Data items:
(** Line 501: the last year of a subject's series. *)
Definition son_yil (df_prophet : list (Z * Z)) : Z :=
  fold_left Z.max (map fst df_prophet)
            (match df_prophet with
             | p :: _ => fst p
             | [] => 0
             end).

(** A subject whose counts fall by ten a year. *)
Definition df_falling : frame :=
  [mkRow 2022 "Mining" 30; mkRow 2023 "Mining" 20; mkRow 2024 "Mining" 10].

(** * Properties *)

(** ** Text and dictionaries *)

Lemma prefix_spec (t k : string) :
  String.prefix t k = true <-> exists rest, k = (t ++ rest)%string.
Proof.
  revert k; induction t as [|c t IH]; intros k; simpl.
  - split; [intros _; exists k; reflexivity | destruct k; reflexivity].
  - destruct k as [|c' k]; simpl.
    + split; [discriminate | intros [rest H]; discriminate].
    + destruct (ascii_dec c c') as [->|Hne].
      * rewrite IH. split; intros [rest H]; exists rest.
        -- now rewrite H.
        -- now injection H.
      * split; [discriminate | intros [rest H]; injection H; congruence].
Qed.

Lemma contains_spec (t k : string) :
  contains t k = true <-> substring_of t k.
Proof.
  unfold substring_of. induction k as [|c k IH]; cbn [contains].
  - destruct (String.prefix t "") eqn:E.
    + apply prefix_spec in E. destruct E as [rest E].
      split; [intros _; exists "", rest; exact E | reflexivity].
    + split; [discriminate |]. intros [b [a H]].
      destruct b; [|discriminate]. simpl in H.
      assert (String.prefix t "" = true) by (apply prefix_spec; eauto).
      congruence.
  - destruct (String.prefix t (String c k)) eqn:E.
    + apply prefix_spec in E. destruct E as [rest E].
      split; [intros _; exists "", rest; exact E | reflexivity].
    + rewrite IH. split.
      * intros [b [a H]]. exists (String c b), a. simpl. now rewrite H.
      * intros [b [a H]]. destruct b as [|c' b].
        -- simpl in H.
           assert (String.prefix t (String c k) = true)
             by (apply prefix_spec; eauto).
           congruence.
        -- simpl in H. injection H as _ H. eauto.
Qed.

Lemma satisfies_dec (t k : string) :
  String.eqb t k || contains t k = true <-> satisfies t k.
Proof.
  unfold satisfies.
  rewrite orb_true_iff, String.eqb_eq, contains_spec. reflexivity.
Qed.

Lemma first_top_key_eq (t : string) (keys : list string) :
  first_top_key t keys = first_user_key t keys.
Proof.
  induction keys as [|k keys IH]; simpl; [reflexivity|].
  rewrite IH. destruct (String.eqb t k); simpl; [reflexivity|].
  destruct (contains t k); reflexivity.
Qed.

Lemma first_user_key_unfold (t k : string) (keys : list string) :
  first_user_key t (k :: keys) =
  if String.eqb t k || contains t k then Some k else first_user_key t keys.
Proof.
  simpl. destruct (String.eqb t k); simpl; [reflexivity|].
  destruct (contains t k); reflexivity.
Qed.

Lemma first_user_key_some (t k : string) (keys : list string) :
  first_user_key t keys = Some k <-> first_such (satisfies t) keys k.
Proof.
  unfold first_such. induction keys as [|k0 keys IH].
  - simpl. split; [discriminate|].
    intros (b & a & H & _). destruct b; discriminate.
  - rewrite first_user_key_unfold.
    destruct (String.eqb t k0 || contains t k0) eqn:E.
    + apply satisfies_dec in E. split.
      * intros [= <-]. exists [], keys. simpl. intuition.
      * intros (b & a & H & Hb & Hk). destruct b as [|k1 b].
        -- simpl in H. congruence.
        -- simpl in H. injection H as <- _. exfalso.
           apply (Hb k0); [now left | exact E].
    + assert (Hn : ~ satisfies t k0)
        by (rewrite <- satisfies_dec; congruence).
      rewrite IH. split.
      * intros (b & a & H & Hb & Hk). exists (k0 :: b), a. simpl.
        split; [now rewrite H|]. split; [|exact Hk].
        intros k' [<-|Hin]; [exact Hn | now apply Hb].
      * intros (b & a & H & Hb & Hk). destruct b as [|k1 b].
        -- simpl in H. injection H as -> _. contradiction.
        -- simpl in H. injection H as <- H. exists b, a.
           split; [exact H|]. split; [|exact Hk].
           intros k' Hin. apply Hb. now right.
Qed.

EXERCISE: Word for word, write out the entries above again.

TASK SOLUTION:
(** Line 501: the last year of a subject's series. *)
Definition son_yil (df_prophet : list (Z * Z)) : Z :=
  fold_left Z.max (map fst df_prophet)
            (match df_prophet with
             | p :: _ => fst p
             | [] => 0
             end).

(** A subject whose counts fall by ten a year. *)
Definition df_falling : frame :=
  [mkRow 2022 "Mining" 30; mkRow 2023 "Mining" 20; mkRow 2024 "Mining" 10].

(** * Properties *)

(** ** Text and dictionaries *)

Lemma prefix_spec (t k : string) :
  String.prefix t k = true <-> exists rest, k = (t ++ rest)%string.
Proof.
  revert k; induction t as [|c t IH]; intros k; simpl.
  - split; [intros _; exists k; reflexivity | destruct k; reflexivity].
  - destruct k as [|c' k]; simpl.
    + split; [discriminate | intros [rest H]; discriminate].
    + destruct (ascii_dec c c') as [->|Hne].
      * rewrite IH. split; intros [rest H]; exists rest.
        -- now rewrite H.
        -- now injection H.
      * split; [discriminate | intros [rest H]; injection H; congruence].
Qed.

Lemma contains_spec (t k : string) :
  contains t k = true <-> substring_of t k.
Proof.
  unfold substring_of. induction k as [|c k IH]; cbn [contains].
  - destruct (String.prefix t "") eqn:E.
    + apply prefix_spec in E. destruct E as [rest E].
      split; [intros _; exists "", rest; exact E | reflexivity].
    + split; [discriminate |]. intros [b [a H]].
      destruct b; [|discriminate]. simpl in H.
      assert (String.prefix t "" = true) by (apply prefix_spec; eauto).
      congruence.
  - destruct (String.prefix t (String c k)) eqn:E.
    + apply prefix_spec in E. destruct E as [rest E].
      split; [intros _; exists "", rest; exact E | reflexivity].
    + rewrite IH. split.
      * intros [b [a H]]. exists (String c b), a. simpl. now rewrite H.
      * intros [b [a H]]. destruct b as [|c' b].
        -- simpl in H.
           assert (String.prefix t (String c k) = true)
             by (apply prefix_spec; eauto).
           congruence.
        -- simpl in H. injection H as _ H. eauto.
Qed.

Lemma satisfies_dec (t k : string) :
  String.eqb t k || contains t k = true <-> satisfies t k.
Proof.
  unfold satisfies.
  rewrite orb_true_iff, String.eqb_eq, contains_spec. reflexivity.
Qed.

Lemma first_top_key_eq (t : string) (keys : list string) :
  first_top_key t keys = first_user_key t keys.
Proof.
  induction keys as [|k keys IH]; simpl; [reflexivity|].
  rewrite IH. destruct (String.eqb t k); simpl; [reflexivity|].
  destruct (contains t k); reflexivity.
Qed.

Lemma first_user_key_unfold (t k : string) (keys : list string) :
  first_user_key t (k :: keys) =
  if String.eqb t k || contains t k then Some k else first_user_key t keys.
Proof.
  simpl. destruct (String.eqb t k); simpl; [reflexivity|].
  destruct (contains t k); reflexivity.
Qed.

Lemma first_user_key_some (t k : string) (keys : list string) :
  first_user_key t keys = Some k <-> first_such (satisfies t) keys k.
Proof.
  unfold first_such. induction keys as [|k0 keys IH].
  - simpl. split; [discriminate|].
    intros (b & a & H & _). destruct b; discriminate.
  - rewrite first_user_key_unfold.
    destruct (String.eqb t k0 || contains t k0) eqn:E.
    + apply satisfies_dec in E. split.
      * intros [= <-]. exists [], keys. simpl. intuition.
      * intros (b & a & H & Hb & Hk). destruct b as [|k1 b].
        -- simpl in H. congruence.
        -- simpl in H. injection H as <- _. exfalso.
           apply (Hb k0); [now left | exact E].
    + assert (Hn : ~ satisfies t k0)
        by (rewrite <- satisfies_dec; congruence).
      rewrite IH. split.
      * intros (b & a & H & Hb & Hk). exists (k0 :: b), a. simpl.
        split; [now rewrite H|]. split; [|exact Hk].
        intros k' [<-|Hin]; [exact Hn | now apply Hb].
      * intros (b & a & H & Hb & Hk). destruct b as [|k1 b].
        -- simpl in H. injection H as -> _. contradiction.
        -- simpl in H. injection H as <- H. exists b, a.
           split; [exact H|]. split; [|exact Hk].
           intros k' Hin. apply Hb. now right.
Qed.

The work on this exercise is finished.